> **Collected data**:
*****

(** The loop over the interfaces: it binds on addresses the filter lets
    through and on no other, appends the sockets it obtained to the entry of
    the port, and stops at the first name that does not parse or bind that
    fails. *)
Lemma bind_allowed_interfaces_effect port locNames :
  forall t, exists evs socks,
    snd (bind_allowed_interfaces port locNames t)
      = set_mOutputSockets (add_sockets port socks) (record_events evs t) /\
    Forall (bound_for_output t port) socks /\
    Forall (allowed_bind_request t port) evs /\
    bound_sockets evs = socks /\
    (fst (bind_allowed_interfaces port locNames t) = Some tt ->
     map (fun s => ep_address (local_endpoint s)) socks
       = allowed_addresses t locNames).
Proof.
  induction locNames as [|infoIP rest IH]; intros t.
  - exists [], []. simpl. split; [by rewrite set_mOutputSockets_nothing|].
    by repeat split.
  - rewrite bind_allowed_interfaces_cons.
    unfold allowed_addresses. simpl. fold (allowed_addresses t rest).
    destruct (address_v6_from_string os (name infoIP)) as [ip|] eqn:Hparse.
    2:{ exists [], []. simpl. split; [by rewrite set_mOutputSockets_nothing|].
        by repeat split. }
    destruct (IsInterfaceAllowed t ip) eqn:Hallowed.
    2:{ destruct (IH t) as (evs & socks & Hsnd & Hs & He & Hb & Hok).
        exists evs, socks. repeat split; try done.
        intros Hr. rewrite (Hok Hr). rewrite filter_cons_False; [done|].
        by rewrite Hallowed. }
    destruct (os_open_and_bind os (history t) _ _) as [h|] eqn:Hbind.
    2:{ exists [EvBindFailed (OutputOptions (mSendBufferSize t))
                  (mkEndpoint ip (to_uint16 port))], [].
        simpl. split; [|repeat split; try done].
        - unfold set_mOutputSockets, record_events. by simpl.
        - constructor; [|done]. by repeat split. }
    set (s := mkSocket h (OutputOptions (mSendBufferSize t))
                (mkEndpoint ip (to_uint16 port))).
    set (t1 := set_mOutputSockets (push_back_at port s)
                 (record_events [EvBound s] t)).
    assert (Hc : same_configuration t t1) by apply same_configuration_outputs.
    assert (Hbs : bound_for_output t port s) by by repeat split.
    destruct (IH t1) as (evs & socks & Hsnd & Hs & He & Hb & Hok).
    exists (EvBound s :: evs), (s :: socks).
    split; [|split; [|split; [|split]]].
    + rewrite Hsnd. unfold t1. rewrite set_mOutputSockets_twice.
      unfold set_mOutputSockets. simpl. by rewrite add_sockets_push_back.
    + constructor; [done|].
      eapply Forall_impl; [exact Hs|]. intros x.
      by apply bound_for_output_configuration.
    + constructor; [done|].
      eapply Forall_impl; [exact He|]. intros x.
      by apply allowed_bind_request_configuration.
    + by rewrite <- Hb.
    + intros Hr. simpl. rewrite (Hok Hr).
      rewrite filter_cons_True by done.
      by f_equal.
Qed.

Lemma OpenAndBindOutputSockets_white_list port t :
  mInterfaceWhiteList t <> [] ->
  OpenAndBindOutputSockets port t =
  match bind_allowed_interfaces port (GetIP6s (history t))
          (record_events [EvGetIPs] t) with
  | (Some _, t') => (true, t')
  | (None, t') =>
    (false,
     set_mOutputSockets (delete port)
       (record_events (map EvDestroy (default [] (mOutputSockets t' !! port))) t'))
  end.
Proof.
  intros Hw. unfold OpenAndBindOutputSockets. st_unfold.
  destruct (mInterfaceWhiteList t) as [|w ws]; [done|].
  change (record_event EvGetIPs t) with (record_events [EvGetIPs] t).
  destruct (bind_allowed_interfaces port (GetIP6s (history t))
              (record_events [EvGetIPs] t)) as [[[]|] t']; [done|].
  by rewrite destroy_sockets_eq.
Qed.

Lemma IsOutputChannelOpen_false_shared t locator :
  IsLocatorSupported locator = true ->
  mGranularMode t = false ->
  IsOutputChannelOpen t locator = false ->
  mOutputSockets t !! port locator = None.
Proof.
  intros Hk Hg. unfold IsOutputChannelOpen. rewrite Hk, Hg. simpl.
  apply contains_false.
Qed.

Lemma IsOutputChannelOpen_false_granular t locator :
  IsLocatorSupported locator = true ->
  mGranularMode t = true ->
  IsOutputChannelOpen t locator = false ->
  mGranularOutputSockets t !! locator = None.
Proof.
  intros Hk Hg. unfold IsOutputChannelOpen. rewrite Hk, Hg. simpl.
  apply contains_false.
Qed.

Lemma lookup_add_sockets_fresh port socks (m : gmap Z (list socket)) :
  m !! port = None ->
  default [] (add_sockets port socks m !! port) = socks.
Proof.
  intros Hnone. unfold add_sockets. destruct socks as [|s socks].
  - by rewrite Hnone.
  - by rewrite lookup_insert_eq, Hnone.
Qed.

(** The handler of [OpenAndBindOutputSockets] on a port that had no entry:
    the sockets bound so far are destroyed and the registry is as it was. *)
Lemma erase_after_add_sockets port socks evs t :
  mOutputSockets t !! port = None ->
  let t' := set_mOutputSockets (add_sockets port socks) (record_events evs t) in
  set_mOutputSockets (delete port)
    (record_events (map EvDestroy (default [] (mOutputSockets t' !! port))) t')
  = record_events (evs ++ map EvDestroy socks) t.
Proof.
  intros Hnone. simpl. rewrite (lookup_add_sockets_fresh _ _ _ Hnone).
  unfold set_mOutputSockets, record_events. simpl.
  by rewrite delete_add_sockets, (delete_id _ _ Hnone), app_assoc.
Qed.

(** Every way [OpenOutputChannel] can go.  It answers [false] and only the
    history grows; or, in shared mode, it answers [true] and the sockets it
    bound are appended to the entry of the port; or, in granular mode, it
    answers [true] and the one socket it bound is entered under the
    locator.  What it asks of the system is, in this order: the enumeration
    of the interfaces, if it gets that far; binds, each one the interface
    filter lets through; and, when it answers [false], the destruction of
    the sockets it has bound. *)
Lemma OpenOutputChannel_cases locator t :
  exists evs,
    (exists binds,
       Forall (allowed_bind_request t (port locator)) binds /\
       evs = (if enumerates_interfaces t locator then [EvGetIPs] else [])
             ++ binds
             ++ (if fst (OpenOutputChannel locator t) then []
                 else map EvDestroy (bound_sockets binds))) /\
    (OpenOutputChannel locator t = (false, record_events evs t) \/
     (mGranularMode t = false /\
      IsLocatorSupported locator = true /\
      mOutputSockets t !! port locator = None /\
      exists socks,
        Forall (bound_for_output t (port locator)) socks /\
        OpenOutputChannel locator t =
          (true, set_mOutputSockets (add_sockets (port locator) socks)
                   (record_events evs t)) /\
        match mInterfaceWhiteList t with
        | [] => exists s, socks = [s] /\
                  ep_address (local_endpoint s) = address_v6_any
        | _ => map (fun s => ep_address (local_endpoint s)) socks
               = allowed_addresses t (GetIP6s (history t))
        end) \/
     (mGranularMode t = true /\
      IsLocatorSupported locator = true /\
      mGranularOutputSockets t !! locator = None /\
      exists s,
        bound_for_output t (port locator) s /\
        ep_address (local_endpoint s) = Locator_address_v6 locator /\
        evs = [EvBound s] /\
        OpenOutputChannel locator t =
          (true, set_mGranularOutputSockets (insert locator s)
                   (record_events evs t)))).
Proof.
  destruct (IsLocatorSupported locator) eqn:Hk.
  2:{ assert (Hen : enumerates_interfaces t locator = false).
      { unfold enumerates_interfaces. by rewrite Hk, andb_false_r. }
      exists []. rewrite Hen, record_events_nil, OpenOutputChannel_foreign by done.
      split; [by exists [] | by left]. }
  destruct (IsOutputChannelOpen t locator) eqn:Hopen.
  { assert (Hen : enumerates_interfaces t locator = false).
    { unfold enumerates_interfaces. by rewrite Hopen. }
    exists []. rewrite Hen, record_events_nil.
    rewrite OpenOutputChannel_open
      by by apply IsOutputChannelOpen_true in Hopen as [_ ?].
    split; [by exists [] | by left]. }
  destruct (mGranularMode t) eqn:Hg.
  - assert (Hen : enumerates_interfaces t locator = false).
    { unfold enumerates_interfaces. by rewrite Hopen, Hk, Hg. }
    rewrite Hen.
    pose proof (IsOutputChannelOpen_false_granular t locator Hk Hg Hopen) as Hnone.
    pose proof (OpenOutputChannel_fresh_granular t locator Hk Hg Hnone) as Heq.
    simpl in Heq.
    destruct (IsInterfaceAllowed t (Locator_address_v6 locator)) eqn:Hallowed.
    2:{ exists []. rewrite record_events_nil, Heq.
        split; [by exists [] | by left]. }
    destruct (os_open_and_bind os (history t) _ _) as [h|].
    + set (s := mkSocket h (OutputOptions (mSendBufferSize t))
                  (mkEndpoint (Locator_address_v6 locator)
                              (to_uint16 (port locator)))) in *.
      assert (Hs : bound_for_output t (port locator) s) by by repeat split.
      exists [EvBound s]. rewrite Heq. split.
      { exists [EvBound s]. split; [by constructor | done]. }
      right; right. split; [done|]. split; [done|]. split; [done|].
      exists s. by repeat split.
    + set (e := EvBindFailed (OutputOptions (mSendBufferSize t))
                  (mkEndpoint (Locator_address_v6 locator)
                              (to_uint16 (port locator)))).
      exists [e]. rewrite Heq. split; [|by left].
      exists [e]. split; [|done]. constructor; [|done]. by repeat split.
  - pose proof (IsOutputChannelOpen_false_shared t locator Hk Hg Hopen) as Hnone.
    destruct (mInterfaceWhiteList t) as [|w ws] eqn:Hw.
    + assert (Hen : enumerates_interfaces t locator = false).
      { unfold enumerates_interfaces. by rewrite Hopen, Hk, Hg, Hw. }
      rewrite Hen.
      pose proof (OpenOutputChannel_fresh_shared t locator Hk Hg Hw Hnone) as Heq.
      simpl in Heq.
      assert (Hany : IsInterfaceAllowed t address_v6_any = true)
        by (unfold IsInterfaceAllowed; by rewrite Hw).
      destruct (os_open_and_bind os (history t) _ _) as [h|].
      * set (s := mkSocket h (OutputOptions (mSendBufferSize t))
                    (mkEndpoint address_v6_any (to_uint16 (port locator)))) in *.
        assert (Hs : bound_for_output t (port locator) s) by by repeat split.
        exists [EvBound s]. rewrite Heq. split.
        { exists [EvBound s]. split; [by constructor | done]. }
        right; left. split; [done|]. split; [done|]. split; [done|].
        exists [s]. split; [by constructor|]. split; [|by exists s].
        unfold set_mOutputSockets, add_sockets. simpl.
        by rewrite Hnone.
      * set (e := EvBindFailed (OutputOptions (mSendBufferSize t))
                    (mkEndpoint address_v6_any (to_uint16 (port locator)))).
        exists [e]. rewrite Heq. split; [|by left].
        exists [e]. split; [|done]. constructor; [|done]. by repeat split.
    + assert (Hen : enumerates_interfaces t locator = true).
      { unfold enumerates_interfaces. by rewrite Hopen, Hk, Hg, Hw. }
      rewrite Hen.
      assert (Hne : mInterfaceWhiteList t <> []) by by rewrite Hw.
      assert (Heq : OpenOutputChannel locator t
                    = OpenAndBindOutputSockets (port locator) t).
      { unfold OpenOutputChannel. st_unfold. by rewrite Hopen, Hk, Hg. }
      rewrite Heq, (OpenAndBindOutputSockets_white_list _ _ Hne).
      set (t0 := record_events [EvGetIPs] t).
      assert (Hc : same_configuration t t0) by by repeat split.
      destruct (bind_allowed_interfaces_effect (port locator)
                  (GetIP6s (history t)) t0)
        as (binds & socks & Hsnd & Hs & He & Hb & Hok).
      assert (Hs' : Forall (bound_for_output t (port locator)) socks).
      { eapply Forall_impl; [exact Hs|]. intros x.
        by apply bound_for_output_configuration. }
      assert (He' : Forall (allowed_bind_request t (port locator)) binds).
      { eapply Forall_impl; [exact He|]. intros x.
        by apply (allowed_bind_request_configuration t t0). }
      destruct (bind_allowed_interfaces (port locator) (GetIP6s (history t)) t0)
        as [[[]|] t'] eqn:Hloop; simpl in Hsnd, Hok; subst t'.
      * exists (EvGetIPs :: binds). simpl. split.
        { exists binds. split; [done|]. by rewrite app_nil_r. }
        right; left. repeat split; try done.
        exists socks. split; [done|]. split.
        -- unfold t0. by rewrite record_events_app.
        -- rewrite <- (allowed_addresses_white_list t t0) by done.
           by apply Hok.
      * exists (EvGetIPs :: binds ++ map EvDestroy socks).
        rewrite (erase_after_add_sockets _ _ _ t0) by done. simpl.
        split.
        { exists binds. split; [done|]. by rewrite Hb. }
        left. unfold t0. by rewrite record_events_app.
Qed.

*****

Only the lines from the one with "map EvDestroy socks)." through the last line of the records belong in the answer, each copied exactly.

> **Result of the exercise**:
      * exists (EvGetIPs :: binds ++ map EvDestroy socks).
        rewrite (erase_after_add_sockets _ _ _ t0) by done. simpl.
        split.
        { exists binds. split; [done|]. by rewrite Hb. }
        left. unfold t0. by rewrite record_events_app.
Qed.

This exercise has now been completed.